__Work request__. Within the data below, copy each line where the string "Hsup" is found.

__Given records__.
_____

(** X20. On a store that does not fail, [updateUser] with a role in the
    body and no invalid phone number answers 404 "User with ID n not
    found" when no user has the identifier, leaving every table as it
    was, and 200 when one has; the 200 response carries neither data nor
    the message "User updated successfully", and the row then holds the
    role of the body and, if a non-empty password was sent, its hash. *)
Theorem updateUser_answers
    (TrimSpace GetUserRole : string -> string)
    (GenerateFromPassword : string -> string + string)
    (now : Z) (db : postgres.Postgres) (idParam : string) (id : Z)
    (payload : v1.UpdateUserPayload) (r : string) :
  strconv.ParseInt (TrimSpace idParam) = Some id ->
  0 < id ->
  v1.Role payload = Some r ->
  (forall p, exists h, GenerateFromPassword p = inl h) ->
  (forall phone, v1.Phone payload = Some phone -> ValidatePhoneNumber phone = true) ->
  postgres.faults db = [] ->
  ((forall row, In row (postgres.table db "users") -> row !! "id" <> Some (sql.Int id)) ->
   exists db',
     v1.updateUser TrimSpace GetUserRole GenerateFromPassword now db idParam (inl payload)
     = v1.Responded
         (v1.mkResponse 404 "Not Found" "Resource not found" None
            (Some ("User with ID " +:+ pretty id +:+ " not found"))) db' /\
     postgres.tables db' = postgres.tables db) /\
  ((exists row, In row (postgres.table db "users") /\ row !! "id" = Some (sql.Int id)) ->
   exists db',
     v1.updateUser TrimSpace GetUserRole GenerateFromPassword now db idParam (inl payload)
     = v1.Responded (v1.mkResponse 200 "OK" "Request successful" None None) db' /\
     Forall2 (fun row row' =>
                if postgres.hasID id row
                then row' !! "role" = Some (sql.Text (GetUserRole r)) /\
                     row' !! "updated_at" = Some (sql.Time now) /\
                     row' !! "created_at" = row !! "created_at" /\
                     (forall p h, v1.Password payload = Some p -> p <> "" ->
                                  GenerateFromPassword p = inl h ->
                                  row' !! "hashed_password" = Some (sql.Text h)) /\
                     (v1.Email payload = None -> row' !! "email" = row !! "email")
                else row' = row)
       (postgres.table db "users") (postgres.table db' "users")).
Proof.
  intros Hparse Hpos Hrole Hgen Hphone Hf.
  destruct (updateUser_calls_Update TrimSpace GetUserRole GenerateFromPassword
              now db idParam id payload r Hparse Hpos Hrole Hgen)
    as (hashed & Hnone & Hsome & ->).
  set (req := v1.buildRequest id payload (GetUserRole r) hashed).
  assert (Hid : contract.requestID contract.User req <> 0) by (simpl; lia).
  assert (Hadm : contract.admissible contract.User req) by exact Hphone.
  assert (Hsup : exists c v, (c, Some v) ∈ contract.supplied contract.User req).
  { exists "role", (sql.Text (GetUserRole r)). simpl. do 2 right. left. }
  destruct (written_columns contract.User req) as [Hnd Hup].
  assert (Hsize : (2 <= size (contract.clausesOf contract.User now req))%nat).
  { rewrite clauses_fromFields.
    destruct Hsup as (c & v & Hcv). eapply fromFields_size; eassumption. }
  pose proof (Update_reaches_store_named contract.User now db req Hid Hadm Hsize)
    as Hrun.
  change (service.userRepo.Update now db (Some req) =
          service.execUpdate db "users" (service.userRepo.clauses now req) id
            "no user found with ID ") in Hrun.
  rewrite Hrun. split.
  - intros Hnorow.
    destruct (execUpdate_unknown db "users" (service.userRepo.clauses now req) id
                "no user found with ID " Hf Hnorow) as (db' & -> & Ht & _).
    exists db'. split; [reflexivity | exact Ht].
  - intros (row & Hrow & Hrid).
    rewrite execUpdate_success;
      [| exact Hf
       | exists row; split; [exact Hrow | apply bool_decide_eq_true; exact Hrid]].
    eexists. split; [reflexivity |]. rewrite table_setTable.
    pose proof (clauses_fromFields contract.User now req) as Hcl. simpl in Hcl.
    rewrite Hcl.
    pose proof (applySet_updatedTable now (contract.written contract.User req) id
                  (postgres.table db "users") Hnd Hup) as Hupd.
    unfold contract.updatedTable in Hupd.
    eapply Forall2_impl; [exact Hupd |].
    intros row0 row' Hrr. simpl in Hrr.
    destruct (postgres.hasID id row0); [| exact Hrr].
    destruct Hrr as (Hu & Hw & Hk).
    split; [apply Hw; simpl; do 2 right; left |].
    split; [exact Hu |].
    split; [| split].
    + apply Hk; [discriminate |]. intros v Hv. simpl in Hv.
      apply (list_elem_of_fmap_2 fst) in Hv. revert Hv.
      apply (bool_decide_unpack _). vm_compute. exact I.
    + intros p h Hp Hpne Hh. apply Hw. simpl. do 7 right.
      assert (Hhashed : hashed = Some h).
      { destruct hashed as [h' |].
        - destruct (Hsome h' eq_refl) as (p' & Hp' & Hh'). congruence.
        - destruct (proj1 Hnone eq_refl) as [H | H]; congruence. }
      unfold req. rewrite Hhashed. left.
    + intros Hemail. apply Hk; [discriminate |]. intros v Hv. simpl in Hv.
      rewrite Hemail in Hv. simpl in Hv.
      repeat (apply elem_of_cons in Hv as [Hv | Hv]; [discriminate Hv |]).
      inversion Hv.
Qed.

_____

__Response box__.
  assert (Hsup : exists c v, (c, Some v) ∈ contract.supplied contract.User req).
    destruct Hsup as (c & v & Hcv). eapply fromFields_size; eassumption. }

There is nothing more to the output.